Your answer should consist of the lines in the data below that contain "else".

[Saved data entries]
▬▬▬▬▬▬▬▬▬▬
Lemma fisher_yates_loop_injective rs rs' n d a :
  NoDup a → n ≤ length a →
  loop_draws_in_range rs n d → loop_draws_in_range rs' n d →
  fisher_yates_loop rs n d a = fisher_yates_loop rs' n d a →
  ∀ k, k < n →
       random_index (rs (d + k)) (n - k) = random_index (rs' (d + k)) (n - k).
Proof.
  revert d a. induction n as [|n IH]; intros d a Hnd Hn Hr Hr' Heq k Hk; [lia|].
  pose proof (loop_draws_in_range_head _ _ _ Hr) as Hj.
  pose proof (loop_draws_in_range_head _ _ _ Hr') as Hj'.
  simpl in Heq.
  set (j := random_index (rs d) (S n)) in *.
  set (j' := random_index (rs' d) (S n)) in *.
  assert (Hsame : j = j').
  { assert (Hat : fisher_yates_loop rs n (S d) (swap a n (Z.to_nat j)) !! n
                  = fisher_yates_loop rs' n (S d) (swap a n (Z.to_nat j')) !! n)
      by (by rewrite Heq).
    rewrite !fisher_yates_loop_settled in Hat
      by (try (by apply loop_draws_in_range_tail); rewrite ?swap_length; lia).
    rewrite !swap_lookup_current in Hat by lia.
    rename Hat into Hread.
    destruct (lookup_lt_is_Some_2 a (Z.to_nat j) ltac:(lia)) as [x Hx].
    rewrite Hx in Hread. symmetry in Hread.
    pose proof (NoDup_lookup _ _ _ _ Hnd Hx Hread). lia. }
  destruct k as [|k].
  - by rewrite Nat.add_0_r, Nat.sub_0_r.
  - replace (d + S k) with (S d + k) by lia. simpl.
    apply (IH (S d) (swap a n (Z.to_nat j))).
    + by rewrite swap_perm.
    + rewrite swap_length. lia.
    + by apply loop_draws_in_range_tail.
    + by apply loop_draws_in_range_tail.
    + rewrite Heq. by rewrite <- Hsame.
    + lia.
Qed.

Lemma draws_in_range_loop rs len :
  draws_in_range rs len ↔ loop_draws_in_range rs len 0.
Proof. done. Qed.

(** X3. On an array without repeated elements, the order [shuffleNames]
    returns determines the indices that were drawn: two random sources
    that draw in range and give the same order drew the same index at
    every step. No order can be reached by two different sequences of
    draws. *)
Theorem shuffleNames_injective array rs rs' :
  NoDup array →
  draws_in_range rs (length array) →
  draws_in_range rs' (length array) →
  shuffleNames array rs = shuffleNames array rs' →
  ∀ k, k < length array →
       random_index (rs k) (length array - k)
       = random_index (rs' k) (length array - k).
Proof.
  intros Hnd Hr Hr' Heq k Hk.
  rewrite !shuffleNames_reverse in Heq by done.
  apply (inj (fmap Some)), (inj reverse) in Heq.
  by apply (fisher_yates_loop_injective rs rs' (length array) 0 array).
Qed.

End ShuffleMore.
▬▬▬▬▬▬▬▬▬▬
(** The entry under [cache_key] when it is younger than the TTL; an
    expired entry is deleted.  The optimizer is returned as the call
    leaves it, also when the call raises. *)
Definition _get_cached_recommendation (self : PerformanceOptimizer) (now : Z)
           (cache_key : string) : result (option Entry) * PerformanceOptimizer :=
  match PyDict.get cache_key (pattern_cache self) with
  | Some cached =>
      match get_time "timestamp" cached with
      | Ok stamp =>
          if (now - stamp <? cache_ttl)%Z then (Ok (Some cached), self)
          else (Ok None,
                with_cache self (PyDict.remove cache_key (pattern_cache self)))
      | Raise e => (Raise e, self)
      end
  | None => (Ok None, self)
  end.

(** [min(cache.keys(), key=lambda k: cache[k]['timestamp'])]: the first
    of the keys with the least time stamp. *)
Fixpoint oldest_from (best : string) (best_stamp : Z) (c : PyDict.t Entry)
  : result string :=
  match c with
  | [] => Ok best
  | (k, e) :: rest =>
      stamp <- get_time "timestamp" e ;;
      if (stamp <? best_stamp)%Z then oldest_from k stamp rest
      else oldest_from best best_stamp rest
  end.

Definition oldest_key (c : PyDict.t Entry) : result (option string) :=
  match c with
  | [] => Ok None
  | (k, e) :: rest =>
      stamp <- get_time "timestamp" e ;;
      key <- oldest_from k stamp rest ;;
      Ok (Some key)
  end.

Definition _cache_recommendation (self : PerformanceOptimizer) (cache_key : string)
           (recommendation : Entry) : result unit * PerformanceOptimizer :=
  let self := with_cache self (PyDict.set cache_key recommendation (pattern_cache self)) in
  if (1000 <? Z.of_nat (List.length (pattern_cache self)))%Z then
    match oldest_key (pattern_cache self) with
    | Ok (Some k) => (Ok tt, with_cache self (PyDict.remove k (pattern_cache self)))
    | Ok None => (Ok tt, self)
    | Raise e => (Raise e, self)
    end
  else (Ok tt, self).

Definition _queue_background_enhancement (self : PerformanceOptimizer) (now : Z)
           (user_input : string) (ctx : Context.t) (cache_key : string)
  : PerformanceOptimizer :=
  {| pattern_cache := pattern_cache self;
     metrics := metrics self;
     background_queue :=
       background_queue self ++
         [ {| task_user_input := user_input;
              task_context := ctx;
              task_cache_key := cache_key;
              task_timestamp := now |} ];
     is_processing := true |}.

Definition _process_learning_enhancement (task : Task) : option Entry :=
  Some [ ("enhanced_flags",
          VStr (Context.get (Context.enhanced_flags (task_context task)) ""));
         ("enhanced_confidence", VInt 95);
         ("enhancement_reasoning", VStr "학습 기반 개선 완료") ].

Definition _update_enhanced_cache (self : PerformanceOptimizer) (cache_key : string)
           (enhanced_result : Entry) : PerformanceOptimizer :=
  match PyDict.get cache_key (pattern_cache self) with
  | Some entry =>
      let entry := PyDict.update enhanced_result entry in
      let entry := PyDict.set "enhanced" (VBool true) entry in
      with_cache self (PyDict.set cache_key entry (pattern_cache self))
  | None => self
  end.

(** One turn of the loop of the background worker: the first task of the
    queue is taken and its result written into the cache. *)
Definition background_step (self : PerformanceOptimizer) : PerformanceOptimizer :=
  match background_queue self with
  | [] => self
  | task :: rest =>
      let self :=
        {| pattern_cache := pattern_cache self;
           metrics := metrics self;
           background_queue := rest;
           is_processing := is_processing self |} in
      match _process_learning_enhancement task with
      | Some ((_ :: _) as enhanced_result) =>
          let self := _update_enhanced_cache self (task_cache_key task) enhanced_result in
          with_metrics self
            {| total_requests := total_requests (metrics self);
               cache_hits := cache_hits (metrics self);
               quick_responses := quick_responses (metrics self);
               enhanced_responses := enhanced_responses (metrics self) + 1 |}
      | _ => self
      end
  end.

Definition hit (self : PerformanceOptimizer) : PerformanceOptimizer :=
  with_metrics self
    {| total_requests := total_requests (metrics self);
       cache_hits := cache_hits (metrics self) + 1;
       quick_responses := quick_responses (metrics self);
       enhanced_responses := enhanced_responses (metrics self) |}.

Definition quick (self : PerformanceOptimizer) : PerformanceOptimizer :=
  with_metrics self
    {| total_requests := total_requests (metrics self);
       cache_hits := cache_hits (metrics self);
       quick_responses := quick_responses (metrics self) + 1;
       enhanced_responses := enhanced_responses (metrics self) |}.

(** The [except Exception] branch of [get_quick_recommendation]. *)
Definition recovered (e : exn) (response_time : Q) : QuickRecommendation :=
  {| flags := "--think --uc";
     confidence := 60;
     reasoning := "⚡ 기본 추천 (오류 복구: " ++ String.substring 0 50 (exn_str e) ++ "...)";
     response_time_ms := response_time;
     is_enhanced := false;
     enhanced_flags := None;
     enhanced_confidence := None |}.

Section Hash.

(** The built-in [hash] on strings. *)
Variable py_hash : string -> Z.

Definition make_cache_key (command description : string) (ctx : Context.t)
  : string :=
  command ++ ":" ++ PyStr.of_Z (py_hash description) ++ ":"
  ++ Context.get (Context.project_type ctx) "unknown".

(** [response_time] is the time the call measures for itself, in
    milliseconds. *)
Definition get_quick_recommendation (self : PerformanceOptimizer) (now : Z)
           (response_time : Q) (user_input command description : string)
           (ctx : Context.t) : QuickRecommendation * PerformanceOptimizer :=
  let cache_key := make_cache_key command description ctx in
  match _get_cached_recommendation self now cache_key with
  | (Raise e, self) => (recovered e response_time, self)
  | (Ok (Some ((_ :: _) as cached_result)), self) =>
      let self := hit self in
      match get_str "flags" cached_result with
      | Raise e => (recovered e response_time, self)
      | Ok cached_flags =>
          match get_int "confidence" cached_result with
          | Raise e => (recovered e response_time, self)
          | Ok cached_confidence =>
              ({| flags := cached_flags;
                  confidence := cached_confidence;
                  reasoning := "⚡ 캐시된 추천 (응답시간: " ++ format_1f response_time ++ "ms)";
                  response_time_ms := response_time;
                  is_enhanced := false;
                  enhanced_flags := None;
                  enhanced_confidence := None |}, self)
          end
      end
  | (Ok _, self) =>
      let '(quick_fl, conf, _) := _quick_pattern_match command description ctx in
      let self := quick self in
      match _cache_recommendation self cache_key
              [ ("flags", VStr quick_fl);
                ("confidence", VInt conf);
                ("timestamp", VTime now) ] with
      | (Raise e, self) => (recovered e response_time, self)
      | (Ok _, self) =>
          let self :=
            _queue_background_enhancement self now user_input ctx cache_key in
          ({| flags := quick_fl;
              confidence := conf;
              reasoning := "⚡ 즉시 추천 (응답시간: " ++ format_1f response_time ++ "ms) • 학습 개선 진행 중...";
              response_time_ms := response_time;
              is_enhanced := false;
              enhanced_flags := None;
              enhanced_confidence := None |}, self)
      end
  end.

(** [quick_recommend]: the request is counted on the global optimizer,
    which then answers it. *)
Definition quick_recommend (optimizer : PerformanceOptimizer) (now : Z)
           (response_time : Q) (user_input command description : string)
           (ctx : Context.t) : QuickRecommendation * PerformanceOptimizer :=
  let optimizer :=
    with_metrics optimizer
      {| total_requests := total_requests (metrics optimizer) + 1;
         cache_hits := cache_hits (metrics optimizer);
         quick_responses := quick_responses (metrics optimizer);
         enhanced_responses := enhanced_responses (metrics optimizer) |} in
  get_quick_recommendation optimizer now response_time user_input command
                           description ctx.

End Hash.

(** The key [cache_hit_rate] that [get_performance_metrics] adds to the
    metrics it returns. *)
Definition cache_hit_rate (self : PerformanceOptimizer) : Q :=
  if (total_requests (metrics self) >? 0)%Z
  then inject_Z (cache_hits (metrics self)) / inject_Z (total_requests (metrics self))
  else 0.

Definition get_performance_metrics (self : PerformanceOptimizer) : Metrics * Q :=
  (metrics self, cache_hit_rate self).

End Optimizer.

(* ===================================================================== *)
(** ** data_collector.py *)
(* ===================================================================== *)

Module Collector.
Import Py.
▬▬▬▬▬▬▬▬▬▬
REPLY TO THE EXERCISE:
          else (Ok None,
      else oldest_from best best_stamp rest
  else (Ok tt, self).
  else 0.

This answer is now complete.